Kiama noted that the budgetary allocations for running the institutions run into millions of shillings, adding in the financial year 2019/2020 the university spent over Sh129 million to run the College of Health Sciences which has 10 faculties.

“After merging the offices, the unit cannot use the same amount they were using to run several faculties," he said. “The more administrative units you have, the more support staff you require. You’ll find that all the structural offices will require messengers, secretaries, drivers, administrators and the university was experiencing financial strain."
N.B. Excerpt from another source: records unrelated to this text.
(* ===== verification/FfiHandle.v ===== *)
(** * [src/ffi/handle.rs]: what lives behind [private_data]

    The option buffer and the staged construction of an object, the poison flag,
    the state mutex, the cancel handle and the mutex it is kept in, as one call
    sees them ([dispatch], [cancel], [release]) and under every interleaving of the
    caller's threads ([handle_step]).  The driver call an entry point makes is a function of the
    object's state and of the rest of the world; a call that panics leaves its
    torn state behind. *)

From S2P Require Import Prelude RustStr ErrorModel Options FfiGuard FfiError.

Open Scope nat_scope.

(** ** Options before [Init] *)

Section Staging.
Context {K : Type} `{EqDecision K} {St : Type}.

(** [OptionBuffer], with its entries in order. *)
Definition OptionBuffer : Type := list (K * OptionValue).

(** [OptionBuffer::set]: the first entry of the key is overwritten in place. *)
Fixpoint buffer_set (entries : list (K * OptionValue)) (key : K) (value : OptionValue) :
    list (K * OptionValue) :=
  match entries with
  | [] => [(key, value)]
  | (existing, old) :: entries =>
      if decide (existing = key) then (existing, value) :: entries
      else (existing, old) :: buffer_set entries key value
  end.

Inductive Staged :=
  | Pending (options : OptionBuffer)
  | Ready (state : St).

Definition staged_default : Staged := Pending [].

Definition uninitialized (kind : rstr) : Error :=
  err [Disp kind; Lit " is uninitialized or already released"] InvalidState.

Definition poisoned_err (kind : rstr) : Error :=
  err [Disp kind; Lit " is unusable after an earlier panic in the driver"] Internal.

Definition ready (self : Staged) (kind : rstr) : Result St :=
  match self with
  | Ready state => Ok state
  | Pending _ => Err (uninitialized kind)
  end.

Definition pending (self : Staged) (kind : rstr) : Result OptionBuffer :=
  match self with
  | Pending options => Ok options
  | Ready _ => Err (err [Disp kind; Lit " is already initialized"] InvalidState)
  end.

End Staging.

Arguments OptionBuffer : clear implicits.
Arguments Staged : clear implicits.

(** ** One call *)

Section Calls.
Context {FO : Foreign} (escape_debug : rstr -> rstr).
Context {St Cancel W : Type}.

(** [Exported]; [None] behind a slot is the null pointer. *)
Record Exported := mkExported {
  ex_poisoned : bool;
  ex_cancel : option Cancel;
  ex_state : St;
}.

Abbreviation Slot := (option Exported) (only parsing).

(** [Exported::into_private_data] and [into_private_data_with_cancel]. *)
Definition into_private_data_with_cancel (state : St) (cancel : option Cancel) : Slot :=
  Some (mkExported false cancel state).

Definition into_private_data (state : St) : Slot := into_private_data_with_cancel state None.

(** What a call of driver code does to the object and the world. *)
Definition Body : Type := St -> W -> St * W * Exit (Result unit).

(** [lock_state] once the lock is held. *)
Definition lock_state (slot : Slot) (kind : rstr) : Result Exported :=
  match slot with
  | None => Err (uninitialized kind)
  | Some exported => if ex_poisoned exported then Err (poisoned_err kind) else Ok exported
  end.

(** [dispatch], up to [finish]. *)
Definition dispatch (slot : Slot) (kind : rstr) (f : Body) (w : W) : Slot * W * Result unit :=
  match lock_state slot kind with
  | Err e => (slot, w, Err e)
  | Ok exported =>
      let '(state, w, exit) := f (ex_state exported) w in
      match catch exit with
      | Ok r => (Some (mkExported (ex_poisoned exported) (ex_cancel exported) state), w, r)
      | Err panicked => (Some (mkExported true (ex_cancel exported) state), w, Err panicked)
      end
  end.

(** [cancel]: neither the state mutex nor the poison flag is consulted.  The cancel
    mutex, which orders cancels among themselves, is in [handle_step]. *)
Definition cancel (slot : Slot) (kind : rstr) (try_cancel : Cancel -> W -> W * Exit (Result unit)) (w : W) :
    W * Result unit :=
  match slot with
  | None => (w, Err (uninitialized kind))
  | Some exported =>
      match ex_cancel exported with
      | Some handle => let '(w, exit) := try_cancel handle w in (w, contained exit)
      | None => (w, Err (uninitialized kind))
      end
  end.

Definition install_cancel_handle (slot : Slot) (handle : Cancel) : Slot :=
  match slot with
  | Some exported => Some (mkExported (ex_poisoned exported) (Some handle) (ex_state exported))
  | None => None
  end.

(** [release]: dropping the last reference runs the state's destructor. *)
Definition release (slot : Slot) (kind : rstr) (drop_state : Exported -> W -> W * Exit (Result unit)) (w : W) :
    Slot * W * Result unit :=
  match slot with
  | None => (None, w, Err (uninitialized kind))
  | Some exported => let '(w, exit) := drop_state exported w in (None, w, contained exit)
  end.

(** [finish]: the status code, [None] being [ADBC_STATUS_OK], and the exported error. *)
Definition finish (result : Result unit) (error : option AdbcError) (h : gmap positive Block) :
    option (option Status * option AdbcError * gmap positive Block) :=
  match result with
  | Ok _ => Some (None, error, h)
  | Err failure => '(error, h) ← export_error escape_debug error failure h; Some (Some (status failure), error, h)
  end.

(** ** Every interleaving *)

(** One exported object, the caller's slot, and what its threads are doing.
    [object] is [None] once the object is freed.

    A cancel reads the slot ([reading]), takes a reference of its own
    ([cancelling]), takes the cancel mutex ([cancel_lock]), runs [try_cancel] with
    the mutex held, gives the mutex back ([fired]) and drops its reference.  Every
    other entry point borrows the handle's reference, waits for the state mutex
    ([waiting]) and runs the driver with it held ([running]); an [Init] that
    installs the cancel handle takes the cancel mutex meanwhile. *)
Record HandleState := mkHandle {
  slot_set : bool;
  object : option Exported;
  refs : nat;
  drops : nat;
  reading : gset positive;
  cancelling : gset positive;
  fired : gset positive;
  cancel_lock : option positive;
  waiting : gset positive;
  running : option positive;
}.

Definition handle_new (state : St) (c : option Cancel) : HandleState :=
  mkHandle true (Some (mkExported false c state)) 1 0 ∅ ∅ ∅ None ∅ None.

Definition with_slot (b : bool) (s : HandleState) : HandleState :=
  mkHandle b (object s) (refs s) (drops s) (reading s) (cancelling s) (fired s) (cancel_lock s) (waiting s) (running s).

Definition with_exported (o : Exported) (s : HandleState) : HandleState :=
  mkHandle (slot_set s) (Some o) (refs s) (drops s) (reading s) (cancelling s) (fired s) (cancel_lock s) (waiting s) (running s).

Definition with_refs (n : nat) (s : HandleState) : HandleState :=
  mkHandle (slot_set s) (object s) n (drops s) (reading s) (cancelling s) (fired s) (cancel_lock s) (waiting s) (running s).

Definition with_reading (X : gset positive) (s : HandleState) : HandleState :=
  mkHandle (slot_set s) (object s) (refs s) (drops s) X (cancelling s) (fired s) (cancel_lock s) (waiting s) (running s).

Definition with_cancelling (X Y : gset positive) (s : HandleState) : HandleState :=
  mkHandle (slot_set s) (object s) (refs s) (drops s) (reading s) X Y (cancel_lock s) (waiting s) (running s).

Definition with_cancel_lock (l : option positive) (s : HandleState) : HandleState :=
  mkHandle (slot_set s) (object s) (refs s) (drops s) (reading s) (cancelling s) (fired s) l (waiting s) (running s).

Definition with_calls (X : gset positive) (r : option positive) (s : HandleState) : HandleState :=
  mkHandle (slot_set s) (object s) (refs s) (drops s) (reading s) (cancelling s) (fired s) (cancel_lock s) X r.

Inductive Action :=
  | CancelRead (t : positive)
  | CancelStrong (t : positive)
  | CancelLock (t : positive)
  | CancelFire (t : positive)
  | CancelDrop (t : positive)
  | EnterCall (t : positive)
  | LockState (t : positive)
  | CallReturns (t : positive) (state : St)
  | CallPanics (t : positive) (torn : St)
  | InstallLock (t : positive)
  | InstallStore (t : positive) (c : Cancel)
  | ReleaseHandle.

(** The result of an action: not possible now (the thread is elsewhere, or
    waits), memory that is gone is touched, or a next state. *)
Inductive Step :=
  | Disabled
  | UseAfterFree
  | Next (s : HandleState).

Definition idle (s : HandleState) (t : positive) : bool :=
  bool_decide (t ∉ reading s /\ t ∉ cancelling s /\ t ∉ waiting s /\ running s <> Some t).

(** Dropping one reference; the last one frees the object. *)
Definition drop_ref (s : HandleState) : HandleState :=
  match refs s with
  | 1 => mkHandle (slot_set s) None 0 (S (drops s)) (reading s) (cancelling s) (fired s) (cancel_lock s) (waiting s) (running s)
  | n => with_refs (pred n) s
  end.

Definition with_object (s : HandleState) (f : Exported -> Step) : Step :=
  match object s with Some o => f o | None => UseAfterFree end.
Kiama said the administrative staff will realigned with the condensed faculties adding that the duplication of staff in the faculties adds to bureaucracy hence complicating achieving key mandate of the university that has 4,000 employees.

“Our mandate is teaching, learning and research and we are measured as such but we have put so many structures and some of them make the core mandate to be lost. We are returning the accountability and prominence where the work is done at faculty level,” said the VC.

According to the five-member council, the reforms will address the challenge of declining capitation from the traditional sources, eliminate duplication of functions and redundancies, as well as enhance accountability and utilise excess capacity to generate more resources.

The reforms as provided in the university’s Senate Approved Vice Chancellor’s Reform Agenda 2020 are part of the university’s broader Strategic Plan for 2019-2024.

The VC added: “Going forward, new hiring will be aligned to the skills of what we require now and more technology savvy people.”